About this exercise: Word for word, return the lines from the start of the entries below through the line that has "and the events of its life as steps. *)".

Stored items
▽
(* ===== verification/SbdMain.v ===== *)
(** * Main loop of the execution daemon (src/batch/sbd/smain.c, snet.c)

    The periodic work, the routing of a message of mbd, the start of the daemon,
    and the events of its life as steps. *)

From S2P Require Import Prelude CString LlHash Dependency LogFormat MbdTypes MbdBase MbdJob MbdSched MbdNet SbdTypes SbdStore SbdJob.

Open Scope string_scope.
Open Scope list_scope.
Open Scope Z_scope.

(** ** Children *)

Fixpoint find_by_pid (l : list Z) (pid : Z) : sM (option Z) :=
  match l with
  | [] => ret None
  | id :: l' =>
      let! j := get_job id in
      if sj_pid j =? pid then ret (Some id) else find_by_pid l' pid
  end.

Definition sbd_find_job_by_pid (pid : Z) : sM (option Z) :=
  let! l := gets sbd_job_list in find_by_pid l pid.

(** One child that waitpid yields with its status. *)
Definition reap_one (e : senv) (ch : Z * Z) : sM unit :=
  let (pid, status) := ch in
  let! p := gets pruner_pid in
  if pid =? p then modify (fun s => s <| pruner_pid := -1 |>)
  else
    let! found := sbd_find_job_by_pid pid in
    match found with
    | None => ret tt
    | Some id =>
        let! j := get_job id in
        let! _ := s_assert (sj_pid j =? pid) in
        upd_sjob id (fun j => j <| sj_exit_status := status |> <| exit_status_valid := 1 |>
                                <| sj_end_time := s_now e |>)
    end.

Definition sbd_reap_children (e : senv) : sM unit := s_iter (reap_one e) (children e).

Definition sbd_maybe_reap_children (e : senv) : sM unit :=
  let! b := gets got_sigchld in
  if negb b then ret tt
  else
    let! _ := modify (fun s => s <| got_sigchld := false |>) in
    sbd_reap_children e.

(** ** Checks on running jobs *)

Definition job_terminate_check (e : senv) (id : Z) : sM unit :=
  let! j := get_job id in
  if terminate_time j <=? 0 then ret tt
  else if negb (exit_status_valid j =? 0) then ret tt
  else if (terminate_time j <=? s_now e) && (terminate_kill_time j =? 0) then
    let! _ := sys_call e (SysKillpg (sj_pgid j) SIGUSR2) in
    upd_sjob id (fun j => j <| terminate_time := 0 |> <| terminate_kill_time := s_now e + 60 |>)
  else if (0 <? terminate_kill_time j) && (terminate_kill_time j <=? s_now e) then
    let! _ := cgroup_job_kill e id in
    upd_sjob id (fun j => j <| terminate_kill_time := 0 |>)
  else ret tt.

Definition sbd_pid_alive (e : senv) (j : sbd_job) : sM bool :=
  if 1 <? sj_pgid j then
    let! r := sys_call e (SysKill (- sj_pgid j) 0) in ret (negb (r =? ESRCH))
  else if 1 <? sj_pid j then
    let! r := sys_call e (SysKill (sj_pid j) 0) in ret (negb (r =? ESRCH))
  else ret true.

Definition exit_known (status : Z) (j : sbd_job) : sbd_job :=
  j <| finish_last_send := 0 |> <| exit_status_valid := 1 |> <| sj_exit_status := status |>.

Definition check_job (e : senv) (id : Z) : sM unit :=
  let! j := get_job id in
  if negb (exit_status_valid j =? 0) then ret tt
  else
    let! _ := s_assert (finish_acked j <=? 0) in
    if pid_acked j =? 0 then ret tt
    else
      let! _ := job_terminate_check e id in
      let! j := get_job id in
      let! alive := sbd_pid_alive e j in
      if alive then ret tt
      else
        let! c := gets sconf in
        let! m := gets files in
        match sbd_read_exit_status_file c m (sj_job_id j) with
        | None =>
            let! _ := upd_sjob id (fun j => j <| retry_exit_count ::= Z.succ |>) in
            let! j := get_job id in
            if retry_exit_count j <? 3 then ret tt
            else upd_sjob id (exit_known 1)
        | Some (code, _) => upd_sjob id (exit_known code)
        end.

Definition job_status_checking (e : senv) : sM unit := for_jobs (check_job e).

(** ** Reports that are due *)

Definition resend_sec (c : sbd_conf) : Z := sbd_timer c * sbd_resend_timer c.

Definition drive_reply (e : senv) (id : Z) : sM unit :=
  let! j := get_job id in
  if negb (pid_acked j =? 0) then ret tt
  else
    let! c := gets sconf in
    if s_now e - reply_last_send j <? resend_sec c then ret tt
    else
      let! ok := sbd_job_new_reply e j in
      if negb ok then ret tt
      else upd_sjob id (fun j => j <| reply_last_send := s_now e |>).

Definition job_new_drive (e : senv) : sM unit :=
  let! ready := sbd_mbd_link_ready in
  if negb ready then ret tt else for_jobs (drive_reply e).

Definition drive_finish (e : senv) (id : Z) : sM unit :=
  let! j := get_job id in
  if pid_acked j =? 0 then ret tt
  else if exit_status_valid j =? 0 then ret tt
  else
    let! _ := s_assert (finish_acked j =? 0) in
    let! c := gets sconf in
    if s_now e - finish_last_send j <? resend_sec c then ret tt
    else
      let! ok := sbd_job_finish e id in
      if negb ok then ret tt
      else upd_sjob id (fun j => j <| finish_last_send := s_now e |>).

Definition job_finish_drive (e : senv) : sM unit :=
  let! ready := sbd_mbd_link_ready in
  if negb ready then ret tt else for_jobs (drive_finish e).

(** ** The link *)

Definition mbd_reconnect_try (e : senv) : sM unit :=
  let! chan := gets sbd_mbd_chan in
  if 0 <=? chan then ret tt
  else
    let! last := gets last_try in
    if (0 <? last) && (s_now e - last <? 5) then ret tt
    else
      let! _ := modify (fun s => s <| last_try := s_now e |>) in
      let! ok := sbd_mbd_connect e in
      if negb ok then ret tt
      else let! _ := sbd_register e in ret tt.

(** One job mbd believes to run here. *)
Definition register_job (e : senv) (wj : Z * Z) : sM unit :=
  let (id, mbd_pid) := wj in
  let! found := sbd_job_find id in
  match found with
  | None =>
      let! ok := sbd_enqueue_job_missing e id in
      if ok then ret tt else sbd_fatal SBD_FATAL_ENQUEUE
  | Some j =>
      if sj_pid j <=? 0 then sbd_fatal SBD_FATAL_INVARIANT
      else if 0 <? mbd_pid then
        if negb (mbd_pid =? sj_pid j) then sbd_fatal SBD_FATAL_INVARIANT else ret tt
      else upd_sjob id (fun j => j <| pid_acked := 0 |> <| reply_last_send := 0 |>)
  end.

Definition sbd_register_ack (e : senv) (l : option (list (Z * Z))) : sM unit :=
  match l with
  | None => sbd_mbd_link_down e
  | Some l => s_iter (register_job e) l
  end.

(** ** Routing *)

(** What epoll reports on the channel to mbd: an error, no message after all (the
    queue was empty, the header does not decode), a message too short for a header
    or with a bad signature, or a message. *)
Inductive mbd_arrival : Type :=
  | LinkError
  | LinkNothing
  | LinkBad
  | LinkMsg (m : mbd_msg).

Definition sbd_mbd_route (e : senv) (a : mbd_arrival) : sM unit :=
  match a with
  | LinkError | LinkBad => sbd_mbd_link_down e
  | LinkNothing => ret tt
  | LinkMsg m =>
      match m with
      | RNewJob m => sbd_job_new e m
      | RNewJobReplyAck a => sbd_job_new_reply_ack e a
      | RJobFinishAck a => sbd_job_finish_ack e a
      | RJobSignal m => sbd_job_signal e m
      | RRegisterAck l => sbd_register_ack e l
      | RUnknown => sbd_mbd_link_down e
      end
  end.

(** The work of the timer. *)
Definition timer_maintenance (e : senv) : sM unit :=
  let! _ := sbd_reap_children e in
  let! _ := mbd_reconnect_try e in
  let! _ := job_new_drive e in
  let! _ := job_finish_drive e in
  let! _ := job_status_checking e in
  sbd_prune_jobs_try e.

(** ** Start *)

(** The process before it has read anything: only the files are there. *)
Definition sbd_boot (c : sbd_conf) (m : gmap string string) (tr : list (syscall * Z)) : sbd :=
  mk_sbd ∅ [] (-1) (-1) 0 0 false c m [] tr.

(** [sbd_init] from the network on, and the first line of [sbd_run_daemon]; [false]
    is a start that failed. *)
Definition sbd_start (e : senv) (names : option (list string)) : sM bool :=
  let! _ := (let! ok := sbd_mbd_connect e in
             if ok then let! _ := sbd_register e in ret tt else ret tt) in
  let! ok := sbd_job_state_load_all e names in
  if negb ok then ret false
  else let! _ := job_status_checking e in ret true.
△
Problem solution:
(* ===== verification/SbdMain.v ===== *)
(** * Main loop of the execution daemon (src/batch/sbd/smain.c, snet.c)

    The periodic work, the routing of a message of mbd, the start of the daemon,
    and the events of its life as steps. *)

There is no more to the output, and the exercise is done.